(* ===== verification/Herdr.v ===== *)
(** * The Herdr workspace client (src/src/bootstrap_runtime.rs, HerdrWorkspaceClient)

    The three requests the relay sends to Herdr and how it reads the answers.  A request is
    one connection: what happens on it (whether it can be made, encoded and written, and the
    bytes that come back before a timeout or the end of the stream) is decided by the
    surroundings, as a function of the request.  serde_json is a parameter: a type of values
    with the accessors the code uses. *)
From S2P Require Export Paths BootstrapWire.

Definition HERDR_RESPONSE_MAX_BYTES : Z := 64 * 1024.
Definition WORKSPACE_ID_MAX_BYTES : Z := 128.
Definition WORKSPACE_TITLE_MAX_BYTES : Z := 256.

Inductive BootstrapRuntimeError : Type :=
| BrInvalidField
| BrAuthorityMismatch
| BrWorkspaceUnavailable
| BrCapacityExhausted
| BrPeerRateLimited
| BrAlreadyActive
| BrExpired
| BrCodeMismatch
| BrCodeRateLimited
| BrNotFound
| BrPersistenceFailed.

#[export] Instance BootstrapRuntimeError_eq_dec : EqDecision BootstrapRuntimeError.
Proof. solve_decision. Defined.

Abbreviation brresult := (outcome BootstrapRuntimeError).

(** [is_valid_session] of src/src/bootstrap_runtime.rs. *)
Definition is_valid_session (value : list byte) : bool :=
  bool_decide (value ≠ []) && (len value <=? HDB1_MAX_SESSION_BYTES) && bool_decide (value ≠ str_lit ".")
  && bool_decide (value ≠ str_lit "..")
  && forallb (λ b, is_ascii_alphanumeric b || bool_decide (b ∈ [x2e; x5f; x2d])) value.

(** [read_json_line]: [bytes] is the line so far, the stream what can still be read of it. *)
Fixpoint read_json_line (bytes stream : list byte) : brresult (list byte) :=
  match stream with
  | [] => Err BrWorkspaceUnavailable
  | b :: stream' =>
      if bool_decide (b = x0a) then Ok bytes else
      if HERDR_RESPONSE_MAX_BYTES <=? len bytes then Err BrCapacityExhausted else
      if bool_decide (b = x0d) then Err BrInvalidField else
      read_json_line (bytes ++ [b]) stream'
  end.

(** The allowlisted methods with their parameters. *)
Inductive HerdrRequest : Type :=
| WorkspaceCreate (cwd label : list byte)
| WorkspaceGet (workspace_id : list byte)
| WorkspaceClose (workspace_id : list byte).

#[export] Instance HerdrRequest_eq_dec : EqDecision HerdrRequest.
Proof. solve_decision. Defined.

(** One connection. *)
Record HerdrCall : Type := {
  hc_connected : bool;
  hc_encoded : bool;
  hc_written : bool;
  hc_stream : list byte;
}.

(** [socket_accepted]: whether [UnixSocketConnector::new] takes the socket path. *)
Record HerdrWorkspaceClient : Type := {
  hw_verification_cwd : list byte;
  hw_normalized_session : list byte;
}.

Definition HerdrWorkspaceClient_new (socket_accepted : bool) (verification_cwd normalized_session : list byte)
  : brresult HerdrWorkspaceClient :=
  if negb (is_valid_session normalized_session) || bool_decide (verification_cwd = [])
     || (1024 <? len verification_cwd) || negb (is_absolute (components verification_cwd))
     || bool_decide (x0a ∈ verification_cwd) || bool_decide (x0d ∈ verification_cwd)
  then Err BrInvalidField else
  if negb socket_accepted then Err BrWorkspaceUnavailable else
  Ok {| hw_verification_cwd := verification_cwd; hw_normalized_session := normalized_session |}.

Definition herdr_request_id (random : Z) : list byte := str_lit "herdr-dog-bootstrap-" ++ decimal random.

Section Client.
Context {Value : Type} (from_slice : list byte → option Value).
Context (get : Value → list byte → option Value) (as_str : Value → option (list byte)) (is_object : Value → bool).

(** [value.get(key).and_then(Value::as_str)]. *)
Definition get_str (value : Value) (key : list byte) : option (list byte) := v ← get value key; as_str v.

(** [value.get("workspace").and_then(Value::as_object)]. *)
Definition get_workspace (value : Value) : option Value :=
  w ← get value (str_lit "workspace"); if is_object w then Some w else None.

(** [request]: from the connection to the result member of the answer. *)
Definition herdr_answer (request_id : list byte) (call : HerdrCall) : brresult Value :=
  if negb (hc_connected call) then Err BrWorkspaceUnavailable else
  if negb (hc_encoded call) then Err BrInvalidField else
  if negb (hc_written call) then Err BrWorkspaceUnavailable else
  bytes ← read_json_line [] (hc_stream call);
  response ← ok_or (from_slice bytes) BrWorkspaceUnavailable;
  if bool_decide (get_str response (str_lit "id") ≠ Some request_id) then Err BrWorkspaceUnavailable else
  match get response (str_lit "error") with
  | Some error =>
      if bool_decide (get_str error (str_lit "code") = Some (str_lit "workspace_not_found"))
      then Err BrNotFound else Err BrWorkspaceUnavailable
  | None => ok_or (get response (str_lit "result")) BrWorkspaceUnavailable
  end.

(** The surroundings: the [n]th request since the start gets the [n]th random number and
    connection. *)
Context (random : nat → Z) (call : nat → list byte → HerdrRequest → HerdrCall).
Context (client : HerdrWorkspaceClient).

(** The requests sent so far, the last one first, with what they were answered. *)
Abbreviation herdr := (stateful (list (HerdrRequest * brresult Value)) BootstrapRuntimeError).

Definition request (r : HerdrRequest) : herdr Value := λ log,
  let request_id := herdr_request_id (random (length log)) in
  let a := herdr_answer request_id (call (length log) request_id r) in
  ((r, a) :: log, a).

(** [close]. *)
Definition herdr_close (workspace_id : list byte) : herdr unit :=
  if bool_decide (workspace_id = []) || (WORKSPACE_ID_MAX_BYTES <? len workspace_id) then st_err BrInvalidField else
  λ log, match request (WorkspaceClose workspace_id) log with
         | (log', Ok value) =>
             (log', if bool_decide (get_str value (str_lit "type") = Some (str_lit "ok"))
                    then Ok tt else Err BrWorkspaceUnavailable)
         | (log', Err BrNotFound) => (log', Ok tt)
         | (log', Err e) => (log', Err e)
         | (log', Panic) => (log', Panic)
         end.

(** Whether the fresh [workspace.get] shows the workspace with its title. *)
Definition readback_verified (readback : brresult Value) (workspace_id title : list byte) : bool :=
  match readback with
  | Ok value =>
      bool_decide ((w ← get_workspace value; get_str w (str_lit "workspace_id")) = Some workspace_id)
      && bool_decide ((w ← get_workspace value; get_str w (str_lit "label")) = Some title)
  | _ => false
  end.

Definition create_and_verify (title : list byte) : herdr (list byte) :=
  if bool_decide (title = []) || (WORKSPACE_TITLE_MAX_BYTES <? len title) then st_err BrInvalidField else
  (let! result := request (WorkspaceCreate (hw_verification_cwd client) title) in
   let! workspace := st_lift (ok_or (get_workspace result) BrWorkspaceUnavailable) in
   let! workspace_id :=
     st_lift (ok_or (id ← get_str workspace (str_lit "workspace_id");
                     if bool_decide (id = []) || (WORKSPACE_ID_MAX_BYTES <? len id) then None else Some id)
                    BrWorkspaceUnavailable) in
   λ log, let '(log', readback) := request (WorkspaceGet workspace_id) log in
          if readback_verified readback workspace_id title then (log', Ok workspace_id)
          else ((herdr_close workspace_id log').1, Err BrWorkspaceUnavailable))%relay.
End Client.

(** * Facts *)

(** ** Answers *)
Lemma read_json_line_returns bytes stream : returns (read_json_line bytes stream).
Proof. revert bytes. induction stream as [|b stream IH]; intros bytes; simpl; [done|]. by repeat case_match. Qed.

(** What is read is the line before the first newline, when it is short enough and has no
    carriage return. *)
Lemma read_json_line_Ok bytes stream line :
  read_json_line bytes stream = Ok line ↔
  ∃ taken rest, line = bytes ++ taken ∧ stream = taken ++ x0a :: rest ∧ x0a ∉ taken ∧ x0d ∉ taken
    ∧ (taken = [] ∨ len line ≤ HERDR_RESPONSE_MAX_BYTES).
Proof.
  revert bytes. induction stream as [|b stream IH]; intros bytes; simpl.
  - split; [done|]. intros (taken & rest & _ & H & _). by destruct taken.
  - case_bool_decide as Hb; [subst b|].
    + split.
      * intros [= <-]. exists [], stream. rewrite app_nil_r. split_and!; [done|done|by intros ?%elem_of_nil|by intros ?%elem_of_nil|by left].
      * intros (taken & rest & -> & Hs & Hn & _). destruct taken as [|c taken]; [by rewrite app_nil_r|].
        injection Hs as <- _. destruct Hn. by left.
    + destruct (Z.leb_spec HERDR_RESPONSE_MAX_BYTES (len bytes)) as [Hm|Hm].
      * split; [done|]. intros (taken & rest & -> & Hs & _ & _ & [->|Hl]); [by injection Hs|].
        destruct taken as [|c taken]; [by injection Hs|]. exfalso. unfold len in *. rewrite length_app in Hl. simpl in Hl. lia.
      * case_bool_decide as Hr; [subst b|].
        -- split; [done|]. intros (taken & rest & _ & Hs & _ & Hn & _). destruct taken as [|c taken]; [done|].
           injection Hs as <- _. destruct Hn. by left.
        -- rewrite IH. split.
           ++ intros (taken & rest & -> & -> & Hn & Hn' & Hl). exists (b :: taken), rest.
              rewrite <-app_assoc. split_and!; [done|done|by intros [?|?]%elem_of_cons|by intros [?|?]%elem_of_cons|].
              right. destruct Hl as [->|Hl]; [|by rewrite <-app_assoc in Hl]. unfold len in *. rewrite length_app. simpl. lia.
           ++ intros (taken & rest & -> & Hs & Hn & Hn' & Hl). destruct taken as [|c taken]; [by injection Hs|].
              injection Hs as <- ->. rewrite not_elem_of_cons in Hn, Hn'. exists taken, rest. rewrite <-app_assoc.
              split_and!; [done|done|tauto|tauto|]. destruct Hl as [?|Hl]; [done|by right].
Qed.

(** ** Client calls *)
Section ClientFacts.
Context {Value : Type} (from_slice : list byte → option Value).
Context (get : Value → list byte → option Value) (as_str : Value → option (list byte)) (is_object : Value → bool).
Context (random : nat → Z) (call : nat → list byte → HerdrRequest → HerdrCall) (client : HerdrWorkspaceClient).

Lemma herdr_answer_returns request_id c : returns (herdr_answer from_slice get as_str request_id c).
Proof.
  unfold herdr_answer. repeat (case_match; try done). apply bind_returns; [apply read_json_line_returns|].
  intros bytes _. apply bind_returns; [apply ok_or_returns|]. intros response _.
  repeat (case_match; try done). apply ok_or_returns.
Qed.

Lemma herdr_close_returns workspace_id log :
  returns (herdr_close from_slice get as_str random call workspace_id log).2.
Proof.
  unfold herdr_close, request, st_err. destruct (_ || _); [done|]. cbv zeta.
  destruct (herdr_answer _ _ _ _ _) as [v|e|] eqn:Ha; [by destruct (bool_decide _)|by destruct e|].
  by destruct (herdr_answer_returns (herdr_request_id (random (length log)))
    (call (length log) (herdr_request_id (random (length log))) (WorkspaceClose workspace_id))).
Qed.

(** A created workspace: Herdr answered the creation with this identifier and title, and
    the fresh look showed them again. *)
Lemma create_and_verify_spec title log log' r :
  create_and_verify from_slice get as_str is_object random call client title log = (log', r) →
  returns r ∧ ∀ id, r = Ok id → id ≠ [] ∧ len id ≤ WORKSPACE_ID_MAX_BYTES
    ∧ ∃ created shown, log' = (WorkspaceGet id, Ok shown) :: (WorkspaceCreate (hw_verification_cwd client) title, Ok created) :: log
        ∧ readback_verified get as_str is_object (Ok shown) id title = true.
Proof.
  unfold create_and_verify, st_err. destruct (_ || _); [by intros [= <- <-]|].
  unfold st_bind, st_lift, request. cbv zeta.
  destruct (herdr_answer _ _ _ _ (call _ _ (WorkspaceCreate _ _))) as [created|e|] eqn:Hc;
    [|by intros [= <- <-]|by destruct (herdr_answer_returns (herdr_request_id (random (length log)))
       (call (length log) (herdr_request_id (random (length log))) (WorkspaceCreate (hw_verification_cwd client) title)))].
  destruct (get_workspace _ _ created) as [workspace|]; [|by intros [= <- <-]]. cbn [ok_or].
  destruct (get_str _ _ workspace _) as [id|]; cbn [mbind option_bind ok_or]; [|by intros [= <- <-]].
  destruct (bool_decide (id = []) || _) eqn:Hid; cbn [ok_or]; [by intros [= <- <-]|].
  destruct (herdr_answer _ _ _ _ (call _ _ (WorkspaceGet id))) as [shown|e|]; cbn [readback_verified];
    [|by intros [= _ <-]..].
  destruct (bool_decide _ && _) eqn:Hv; intros [= <- <-]; [|done]. bool_facts.
  split; [done|]. intros id' [= <-]. split_and!; [done|done|]. exists created, shown. split; [done|].
  unfold readback_verified. by rewrite !bool_decide_eq_true_2.
Qed.
End ClientFacts.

TASK TO COMPLETE: Repeat exactly the lines above from the one with "(** Whether the" up to and including the one with "(let! result := request". No other line belongs in the reply.

RESPONSE BOX:
(** Whether the fresh [workspace.get] shows the workspace with its title. *)
Definition readback_verified (readback : brresult Value) (workspace_id title : list byte) : bool :=
  match readback with
  | Ok value =>
      bool_decide ((w ← get_workspace value; get_str w (str_lit "workspace_id")) = Some workspace_id)
      && bool_decide ((w ← get_workspace value; get_str w (str_lit "label")) = Some title)
  | _ => false
  end.

Definition create_and_verify (title : list byte) : herdr (list byte) :=
  if bool_decide (title = []) || (WORKSPACE_TITLE_MAX_BYTES <? len title) then st_err BrInvalidField else
  (let! result := request (WorkspaceCreate (hw_verification_cwd client) title) in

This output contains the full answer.